Inherent Algorithmic Delay and Frame Sizes
The primary factor dictating strict encoding latency is the codec’s frame size and its required look-ahead buffer.
- Libopus (Opus): Libopus is highly flexible and designed specifically for interactive real-time communication. It supports frame sizes of 2.5 ms, 5 ms, 10 ms, 20 ms, 40 ms, and 60 ms. The inherent algorithmic delay of Libopus is equal to the frame size plus a small look-ahead (typically 5 ms for the CELT layer, though this can be bypassed or reduced). This allows Libopus to achieve an ultra-low encoding latency of under 10 ms (down to 5 ms in hybrid mode or 2.5 ms in pure CELT mode).
- AAC-LC: The Low Complexity profile of AAC is designed primarily for efficient audio storage and streaming, not interactive telecommunication. It uses a fixed frame size of 1024 samples. At a standard sampling rate of 48 kHz, a single frame represents 21.3 ms of audio. Because AAC-LC requires overlap-and-add windowing, the strict encoding look-ahead delay adds another 1024 samples, resulting in a minimum algorithmic codec latency of approximately 42.6 ms before factoring in any hardware or system buffer overhead.

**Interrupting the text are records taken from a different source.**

(** The three early denials: no active turn, a profile or a policy without prompts. *)
Definition may_ask (turn : option (PermissionProfile * AskForApproval)) : bool :=
  match turn with
  | None => false
  | Some (profile, policy) =>
    permission_profile_allows_network_approval_flow profile && allows_network_approval_flow policy
  end.

Definition hard_denial (r : NetworkPolicyRequest) : list Action :=
  publish DenyAccess ++ [RecordOutcomeForSingleActiveCall (DeniedByPolicy (policy_denial_message r))].

(** One action of an owner: the state and what is left to do. *)
Definition do_action (s : NetworkApprovalService) (k : HostApprovalKey) (slot : nat) (a : Action)
    (rest : list Action) : NetworkApprovalService * list Action :=
  let cell := default (mk_slot None 0) (slots s !! slot) in
  match a with
  | RecordOutcome id outcome => (set_calls s (record_call_outcome (calls s) id outcome), rest)
  | RecordOutcomeForSingleActiveCall outcome =>
    (s, match resolve_single_active_call (calls s) with Some id => RecordOutcome id outcome :: rest | None => rest end)
  | ForgetDenied => (set_denied s (session_denied_hosts s ∖ {[k]}), rest)
  | RememberApproved => (set_approved s ({[k]} ∪ session_approved_hosts s), rest)
  | ForgetApproved => (set_approved s (session_approved_hosts s ∖ {[k]}), rest)
  | RememberDenied => (set_denied s ({[k]} ∪ session_denied_hosts s), rest)
  | SetDecision d => (set_slot s slot (mk_slot (Some d) (notifications cell)), rest)
  | NotifyWaiters => (set_slot s slot (mk_slot (slot_decision cell) (S (notifications cell))), rest)
  | RemovePending => (set_pending s (delete k (pending_host_approvals s)), rest)
  end.

(** [get_or_create_pending_approval] *)
Definition get_or_create_pending_approval (s : NetworkApprovalService) (k : HostApprovalKey)
    : NetworkApprovalService * nat * bool :=
  match pending_host_approvals s !! k with
  | Some slot => (s, slot, false)
  | None =>
    let slot := next_slot s in
    (mk_service (calls s) (<[k := slot]> (pending_host_approvals s)) (<[slot := mk_slot None 0]> (slots s))
       (S slot) (session_approved_hosts s) (session_denied_hosts s) (threads s), slot, true)
  end.

(** What a request learns from outside: the active turn, and the answer. *)
Inductive Input :=
| NoInput
| ActiveTurn (turn : option (PermissionProfile * AskForApproval))
| Answer (v : Verdict).
(* ===== verification/PermissionTransforms.v ===== *)
(** * Additional permissions ([sandboxing/src/policy_transforms.rs])

    The permissions a command may ask for beyond its profile: their
    normalisation, the merge of two grants, the intersection of what was granted
    with what was asked for, and the profile a command runs with.  The compiler
    of glob patterns is a parameter: an error or the paths the pattern matches. *)

From S2P Require Export Orchestrator.

(** ** Data ([protocol/src/models.rs]) *)

Record FileSystemPermissions := mk_fs_permissions {
  perm_entries : list FileSystemSandboxEntry;
  perm_depth : option positive
}.

Definition fs_permissions_is_empty (p : FileSystemPermissions) : bool :=
  match perm_entries p with [] => true | _ => false end.

Definition fs_permissions_default : FileSystemPermissions := mk_fs_permissions [] None.

Record NetworkPermissions := mk_network_permissions { enabled : option bool }.

Definition network_is_empty (n : NetworkPermissions) : bool :=
  match enabled n with None => true | Some _ => false end.

Record AdditionalPermissionProfile := mk_additional {
  network : option NetworkPermissions;
  file_system : option FileSystemPermissions
}.

Definition additional_is_empty (p : AdditionalPermissionProfile) : bool :=
  match network p, file_system p with None, None => true | _, _ => false end.

#[export] Instance fs_permissions_eq_dec : EqDecision FileSystemPermissions.
Proof. solve_decision. Defined.
#[export] Instance network_permissions_eq_dec : EqDecision NetworkPermissions.
Proof. solve_decision. Defined.
#[export] Instance additional_eq_dec : EqDecision AdditionalPermissionProfile.
Proof. solve_decision. Defined.

Inductive SandboxEnforcement := EnforceManaged | EnforceDisabled | EnforceExternal.

#[export] Instance enforcement_eq_dec : EqDecision SandboxEnforcement.
Proof. solve_decision. Defined.
(* ===== verification/PermissionGrants.v ===== *)
(** * Grants of additional permissions ([core/src/session/mod.rs],
      [core/src/state], [core/src/tools/handlers/mod.rs])

    A model asks for permissions; a reviewer or the user answers; what was both
    asked for and granted is recorded for the turn or for the session, and later
    calls run with what was recorded.  The state of a turn is shared: a review
    keeps the turn it was started in although another turn may have begun, so
    the states of turns live in a store and the session and the reviews hold
    their numbers. *)

From S2P Require Export PermissionTransforms.

(** ** Data *)

Inductive PermissionGrantScope := TurnScope | SessionScope.

(** [RequestPermissionProfile] has the fields of [AdditionalPermissionProfile],
    and the conversions copy them. *)
Record RequestPermissionsResponse := mk_response {
  permissions : AdditionalPermissionProfile;
  scope : PermissionGrantScope;
  strict_auto_review : bool
}.

Record TurnEnvironmentSelection := mk_selection { environment_id : str; selection_cwd : path }.

Record PendingRequestPermissions := mk_pending_request {
  requested_permissions : AdditionalPermissionProfile;
  environment : TurnEnvironmentSelection
}.

(** The part of [TurnState] that holds requests and grants. *)
Record TurnState := mk_turn_state {
  pending_request_permissions : gmap str PendingRequestPermissions;
  granted_permissions_by_environment_id : gmap str AdditionalPermissionProfile;
  strict_auto_review_enabled : bool
}.

Definition turn_default : TurnState := mk_turn_state ∅ ∅ false.

(** A review in flight, with the turn it was started in. *)
Record Review := mk_review {
  review_request : PendingRequestPermissions;
  originating_turn_state : option nat
}.

Record Session := mk_session {
  turns : list TurnState;
  active_turn : option nat;
  session_granted : gmap str AdditionalPermissionProfile;
  reviews : list Review
}.

Definition session_new : Session := mk_session [] None ∅ [].

Definition additional_default : AdditionalPermissionProfile := mk_additional None None.

Definition denied_response : RequestPermissionsResponse := mk_response additional_default TurnScope false.

(** ** The stores of grants *)

(** [record_granted_permissions] of the turn state and of the session state *)
Definition record_granted_permissions (granted : gmap str AdditionalPermissionProfile) (env : str)
    (p : AdditionalPermissionProfile) : gmap str AdditionalPermissionProfile :=
  match merge_permission_profiles (granted !! env) (Some p) with
  | Some p => <[env := p]> granted
  | None => granted
  end.

Definition update_turn (s : Session) (t : nat) (f : TurnState -> TurnState) : Session :=
  mk_session (alter f t (turns s)) (active_turn s) (session_granted s) (reviews s).

Definition record_in_turn (env : str) (response : RequestPermissionsResponse) (ts : TurnState) : TurnState :=
  mk_turn_state (pending_request_permissions ts)
    (record_granted_permissions (granted_permissions_by_environment_id ts) env (permissions response))
    (strict_auto_review response || strict_auto_review_enabled ts).

Definition record_granted_request_permissions_for_turn (s : Session)
    (response : RequestPermissionsResponse) (env : str) (originating : option nat) : Session :=
  if additional_is_empty (permissions response) then s
  else
    match scope response with
    | TurnScope =>
      match originating with
      | Some t => update_turn s t (record_in_turn env response)
      | None => s
      end
    | SessionScope =>
      mk_session (turns s) (active_turn s)
        (record_granted_permissions (session_granted s) env (permissions response)) (reviews s)
    end.

Definition active_state (s : Session) : option TurnState := t ← active_turn s; turns s !! t.

Definition granted_turn_permissions (s : Session) (env : str) : option AdditionalPermissionProfile :=
  ts ← active_state s; granted_permissions_by_environment_id ts !! env.

Definition granted_session_permissions (s : Session) (env : str) : option AdditionalPermissionProfile :=
  session_granted s !! env.

Definition strict_auto_review_enabled_for_turn (s : Session) : bool :=
  match active_state s with Some ts => strict_auto_review_enabled ts | None => false end.

(** ** Turns *)

(** [active.get_or_insert_with(ActiveTurn::default)] *)
Definition begin_turn (s : Session) : Session :=
  match active_turn s with
  | Some _ => s
  | None => mk_session (turns s ++ [turn_default]) (Some (length (turns s))) (session_granted s) (reviews s)
  end.

(** [take_active_turn], and the end of a finished task *)
Definition end_turn (s : Session) : Session :=
  mk_session (turns s) None (session_granted s) (reviews s).

(** [clear_pending_waiters] *)
Definition clear_pending (ts : TurnState) : TurnState :=
  mk_turn_state ∅ (granted_permissions_by_environment_id ts) (strict_auto_review_enabled ts).

Definition set_pending (ts : TurnState) (m : gmap str PendingRequestPermissions) : TurnState :=
  mk_turn_state m (granted_permissions_by_environment_id ts) (strict_auto_review_enabled ts).

(** ** Asking for permissions *)

Inductive RequestOutcome :=
| Answered (response : RequestPermissionsResponse)
| Reviewing
| Waiting.

Definition auto_denied (p : AskForApproval) : bool :=
  match p with
  | Never => true
  | Granular g => negb (request_permissions g)
  | OnFailure | OnRequest | UnlessTrusted => false
  end.
(* ===== verification/Compact.v ===== *)
(** * Compaction of a conversation ([core/src/compact.rs])

    The model is asked for a summary, with the oldest items dropped while the
    prompt does not fit and failed streams retried; then the history becomes the
    newest user messages that fit a budget and the summary.  The streams of the
    model are a list; the session and the clone it prompts with are two states. *)

From S2P Require Export History StreamText.

(** ** Turn items ([core/src/event_mapping.rs]) *)

Definition IMAGE_OPEN_TAG : str := lit "<image>".
Definition IMAGE_CLOSE_TAG : str := lit "</image>".
Definition LOCAL_IMAGE_OPEN_TAG_PREFIX : str := lit "<image name=".
Definition LOCAL_IMAGE_OPEN_TAG_SUFFIX : str := lit ">".

Definition is_image_open_tag_text (text : str) : bool := str_eqb text IMAGE_OPEN_TAG.
Definition is_image_close_tag_text (text : str) : bool := str_eqb text IMAGE_CLOSE_TAG.
Definition is_local_image_close_tag_text (text : str) : bool := is_image_close_tag_text text.
Definition is_local_image_open_tag_text (text : str) : bool :=
  match strip_prefix LOCAL_IMAGE_OPEN_TAG_PREFIX text with
  | Some rest => ends_with LOCAL_IMAGE_OPEN_TAG_SUFFIX rest
  | None => false
  end.

(** The inputs that model content is read back as. *)
Inductive UserInput :=
| TextInput (text : str)
| ImageInput (image_url : str) (detail : option ImageDetail).

(** The items that [parse_turn_item] makes.  A message that came without an
    identifier is given a random one, which is [None] here; the payloads that the
    conversation keeps opaque stay so. *)
Inductive TurnItem :=
| UserMessage (content : list UserInput)
| HookPrompt (fragments : list (str * str))
| AgentMessageItem (id : option str) (content : list str) (phase : option opaque)
| ReasoningItem (id : str) (summary_text raw_content : opaque)
| WebSearchItem (id : str) (action : option opaque)
| ImageGenerationItem (id status : str) (revised_prompt : option str) (result : str).
(* ===== verification/HostPolicy.v ===== *)
(** * Hosts and domain patterns ([network-proxy/src/policy.rs])

    Addresses as the standard library reads and classifies them, the form hosts
    are compared in, and the patterns of the domain lists.  The [globset] matcher
    and the host parser of [url] are parameters. *)

From Stdlib Require Import ZifyBool ZifyN.
From S2P Require Export AbsPath.

Open Scope Z_scope.

(** ** Addresses ([std::net]) *)

Inductive IpAddr :=
| V4 (a b c d : Z)
| V6 (segments : list Z).

#[export] Instance IpAddr_eq_dec : EqDecision IpAddr.
Proof. solve_decision. Defined.

Definition PERCENT : char := 37%N.
Definition QUESTION : char := 63%N.

(** [char::to_digit] *)
Definition to_digit (radix : Z) (c : char) : option Z :=
  let c := Z.of_N c in
  let d := if (48 <=? c) && (c <=? 57) then c - 48
           else if (97 <=? c) && (c <=? 102) then c - 87
           else if (65 <=? c) && (c <=? 70) then c - 55 else 99 in
  if d <? radix then Some d else None.

Fixpoint read_digits (radix : Z) (max_digits : nat) (s : str) (result : Z) (digit_count : nat)
    : option (Z * nat * str) :=
  match s with
  | c :: s' =>
    match to_digit radix c with
    | Some digit =>
      if (max_digits <? S digit_count)%nat then None
      else read_digits radix max_digits s' (result * radix + digit) (S digit_count)
    | None => Some (result, digit_count, s)
    end
  | [] => Some (result, digit_count, s)
  end.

Strict Latency Comparison at 48 kHz
| Latency Metric | Libopus (Minimum Config) | Libopus (Standard Config) | AAC-LC (Standard Config) |
|---|---|---|---|
| Frame Size | 2.5 ms (120 samples) | 20 ms (960 samples) | 21.3 ms (1024 samples) |
| Look-Ahead / Overlap | 2.5 ms (120 samples) | 5.0 ms (240 samples) | 21.3 ms (1024 samples) |
| Total Algorithmic Delay | 5.0 ms | 25.0 ms | 42.6 ms |
Protocol and Application Suitability
Because of these structural differences, the two libraries serve entirely different latency thresholds:
- Libopus is the industry standard for WebRTC, VoIP, and interactive gaming. Its ability to scale down to 5 ms of strict encoding latency makes it unnoticeable to the human ear, which is crucial for natural, two-way conversation.
- AAC-LC is unsuitable for real-time interactive communications. While variants like AAC-LD (Low Delay) and AAC-ELD (Enhanced Low Delay) exist to reduce latency to acceptable real-time levels (around 15–20 ms), standard AAC-LC is strictly constrained by its 1024-sample window, making it best suited for one-way broadcasting and playback.